By: Editorial Board Member Lydia Furman MD,  

    A study that is sufficiently powered to answer a question about risk for ADHD has arrived. Following a trail of suggestive evidence from smaller studies Henriksen et. al (doi:10.1542/peds.2014-1542) examined the possible relationship of oxytocin augmentation of labor to subsequent development of ADHD in offspring. I don’t want to spoil the fun of the read for you, but I will note that the study is extraordinarily well done. The authors have the great advantage of large and comprehensive national registers from their home country of Denmark, including a National Birth Registry that permits identification of all augmented labors, and a National Patient Registry, National Psychiatric Registry and Medical Products Registry that, respectively, allow identification of all admits and discharges, all ADHD-diagnosed children, and all ADHD medication prescribed. Researchers in the US can only dream of such population-wide, comprehensive data sources.
     The authors note that “ADHD” is an “American DSM diagnosis” based on the Diagnostic and Statistical Manual (DSM-V) criteria, so in this cohort ADHD was diagnosed by either the ICD-10 code for “Hyperkinetic Disorder” as used in Denmark, or by having received ADHD-specific medications, or both. The sample size is a phenomenal 546,146 births (2000 – 2008), of which 25.5% were medically augmented; 0.9% of all offspring were diagnosed with ADHD. The tables are easy to read and the analysis accounts for basic potential confounders, including birth weight, gestational age, maternal age, parity, income, education and cohabitation status.

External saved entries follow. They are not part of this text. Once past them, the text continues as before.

(* ===== verification/ProxyMain.v ===== *)
(** * The proxy process ([proxy/src/main.rs])

    [main], [run], [run_socket_path_mode] and [run_proxy] as sequences of system calls: the
    namespaces are joined, the TAP interface created and configured, the handshake done,
    and the three relay tasks started on their descriptors.  What the tasks do is modelled
    in [Relay]; here the [select!] over their handles takes the outcome of the first. *)

From Stdlib Require Import Ascii.
From S2P Require Import Prelude Net Stream Text Sys SysFrame SysIpc TapSetup Protocol AsyncIo Externals Stack.
From S2P Require Import StackPoll StackData Socket ProcNet Relay AsyncFd Handshake IpText Cli SerdeRef.
#[local] Open Scope Z_scope.

Section Proxy.
Context {IN : Ipnet} {RT : Rtnetlink} {SH : Serde ClientHello} {SP : Serde ProxyConfig}.

(** ** [run_frame_relay] *)

(** Up to the tasks: the descriptors they hold. *)
Definition start_relay (tap ipc : Z) : prog (result (list Z)) :=
  let? tap_write_fd := dup_fd tap owning [ipc; tap] in
  let? tap_writer := async_fd_new tap_write_fd owning [tap; ipc] in
  Return (Ok [tap; tap_writer; ipc]).

(** [select!] over the handles: the one that completes first, with what its task returned
    or the error of joining it (a panic). *)
Definition relay_join (r : string + result unit) : result unit :=
  match r with inl e => Err (other e) | inr r => r end.

(** ** [run_proxy] *)

(** The gratuitous ARP message, length-prefixed, for an IPv4 address. *)
Definition write_announcement (tap_mac : array 6) (peer_addr : option (IpAddr * Z)) (w : wstream)
  : result unit * wstream :=
  match peer_addr with
  | Some (V4 ipv4, _) =>
      let msg := encode_frame (build_gratuitous_arp tap_mac ipv4 broadcast_mac) in
      match write_all (len_prefix msg) w with
      | (Err e, w1) => (Err e, w1)
      | (Ok _, w1) => write_all msg w1
      end
  | _ => (Ok (), w)
  end.

(** Up to the connection to rtnetlink, whose socket is returned. *)
Definition open_proxy (frame_fd tap_fd : Z) (tap_mac : array 6) (config : TapConfig) : prog (result Z) :=
  let? _ := perform (SysNonblocking frame_fd) owning [frame_fd; tap_fd] in
  let? _ := perform (SysRegister frame_fd) owning [frame_fd; tap_fd] in
  let? _ := perform (SysStream frame_fd (fun '(s, w) =>
      let '(r, w') := write_announcement tap_mac (peer_addr config) w in (r, (s, w'))))
    owning [frame_fd; tap_fd] in
  let? rt_conn := (r ← perform SysRtnetlink;
                   Return (map_err (fun e => other ("failed to create rtnetlink connection: " +:+ e)%string) r))
    owning [frame_fd; tap_fd] in
  Return (Ok rt_conn).

(** From the asynchronous TAP descriptor to the tasks. *)
Definition start_tap (frame_fd tap_fd : Z) : prog (result (list Z)) :=
  let? tap := async_fd_new tap_fd owning [frame_fd] in
  start_relay tap frame_fd.

(** The descriptors the relay tasks hold, and those of the task spawned for rtnetlink, which
    the runtime holds even after an error.  The routing tables [k] are threaded: the initial
    routes are added between the two. *)
Definition run_proxy (frame_fd tap_fd : Z) (tap_mac : array 6) (config : TapConfig) (k : Kernel)
  : prog (result (list Z) * list Z * Kernel) :=
  opened ← open_proxy frame_fd tap_fd tap_mac config;
  match opened with
  | Err e => Return (Err e, [], k)
  | Ok rt_conn =>
      let k' := add_initial_routes (interface_name config) (peer_routes config) k in
      started ← start_tap frame_fd tap_fd;
      Return (started, [rt_conn], k')
  end.

(** ** [run] *)

Definition handshake_io (config : TapConfig) (tap_mac : array 6)
  : rstream * wstream -> result unit * (rstream * wstream) :=
  fun '(s, w) => let '(r, s', w') := perform_handshake config tap_mac s w in (r, (s', w')).

(** Up to the runtime: the TAP descriptor, its MAC address, and the runtime's descriptors. *)
Definition prepare (frame_fd : Z) (config : TapConfig) : prog (result (Z * array 6 * list Z)) :=
  let? tap_fd := create_tap (interface_name config) owning [frame_fd] in
  let mtu_opt := if decide (mtu config <> 1500) then Some (mtu config) else None in
  let? tap_mac := configure_interface (interface_name config) (peer_addr config) mtu_opt
    owning [tap_fd; frame_fd] in
  let? _ := perform (SysStream frame_fd (handshake_io config tap_mac)) owning [tap_fd; frame_fd] in
  let? runtime := perform SysRuntime owning [tap_fd; frame_fd] in
  Return (Ok (tap_fd, tap_mac, runtime)).

(** [tasks] is what the first task to end returned.  At the end, and after an error, the
    runtime is dropped: its tasks go with what they hold, and its own descriptors. *)
Definition run_mode (tasks : string + result unit) (frame_fd : Z) (config : TapConfig) (k : Kernel)
  : prog (result unit * Kernel) :=
  prepared ← prepare frame_fd config;
  match prepared with
  | Err e => Return (Err e, k)
  | Ok (tap_fd, tap_mac, runtime) =>
      r ← run_proxy frame_fd tap_fd tap_mac config k;
      match r with
      | (Err e, spawned, k') => _ ← drop_fds (spawned ++ runtime); Return (Err e, k')
      | (Ok held, spawned, k') =>
          _ ← drop_fds (held ++ spawned ++ runtime); Return (relay_join tasks, k')
      end
  end.

Definition run_socket_path_mode (tasks : string + result unit) (socket_path : text) (config : TapConfig)
    (k : Kernel) : prog (result unit * Kernel) :=
  accepted ← (let? listener := create_stream_listener socket_path in
              let? frame_fd := accept_stream listener owning [listener] in
              _ ← drop_fds [listener];
              Return (Ok frame_fd));
  match accepted with
  | Err e => Return (Err e, k)
  | Ok frame_fd => run_mode tasks frame_fd config k
  end.

(** ** [main]: the exit status *)

Definition exit_status (r : result unit) : Z := match r with Ok _ => 0 | Err _ => 1 end.

Definition run_main (tasks : string + result unit) (args : Args) (k : Kernel) : prog (Z * Kernel) :=
  match main_mode args with
  | None => Return (1, k)
  | Some mode =>
      joined ← (match a_pid args with Some pid => join_namespace pid | None => Return (Ok ()) end);
      match joined with
      | Err _ => Return (1, k)
      | Ok _ =>
          let config := build_tap_config args in
          r ← (match mode with
               | FrameFd fd => run_mode tasks fd config k
               | SocketPath path => run_socket_path_mode tasks path config k
               end);
          let '(res, k') := r in Return (exit_status res, k')
      end
  end.

End Proxy.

     At first glance, when compared to US rates, the number of ADHD-diagnosed children in the Henriksen study (0.9%) looks like a misprint or decimal point error. Although the ICD-10 “Hyperkinetic Disorder” code differs from DSM coding and requires that a child have hyperactivity, impulsivity and inattention, the order of magnitude difference begs explanation. The number of children in the US who are diagnosed with Attention Deficit with Hyperactivity Disorder (ADHD) has continued to increase, “from 7.8% in 2003 to 9.5% in 2007 and to 11.0% in 2011” (source: ). The overall estimated prevalence of ADHD depends directly on the methodology used to identify cases, and in meta-analysis ranges from 4.0-13.3%, with a proposed “best estimate” of 5.9-7.1% (Wilcutt, Neurotherapeutics 2012), still lower than the CDC-documented rate of diagnosis.
     The meaning and cause of the extraordinary observed increase in diagnosed children is debated, with concern by some for under-treatment (Froehlich et al Arch Pediatr Adolesc Med 2007) and by others for over-diagnosis (Klein et al, Child Care Health Dev 2014 and Coon et al, Pediatr 2014). A proposed approach of “stepped care” and “stepped diagnosis” from colleagues in the Netherlands (Batstra et al Dev Med Child Neurol 2012 and Thomas et al BMJ 2013; 347) shows promise, particularly in light of recent work demonstrating low positive predictive values for the AAP-recommended Parent and Teacher Vanderbilt scales, of 0.19 and 0.32, respectively (Bard et al J Dev Behav Pediatr 2013; Wolraich et al J Dev Behav Pediatr 2013).
     No biological marker (serology, genetic test, neuroimaging study or neurocognitive test) defines or diagnoses ADHD, so numerous studies have sought to identify correlates of diagnosis and risk. Confusing correlation with causation, or misinterpreting risk factors as etiologic factors, are the prime hazards of such studies. Prenatal smoking, for example, has been effectively dethroned as a “cause” of ADHD as additional causality studies were completed (Nigg, JAMA Pediatr 2012); prenatal smoking may instead serve as a proxy for environmental factors that foster development of the symptoms of inattention and hyperactivity. The Henrickson study makes a meaningful contribution in this arena of study, and the authors are careful to describe their work as examining an association, rather than as defining causation.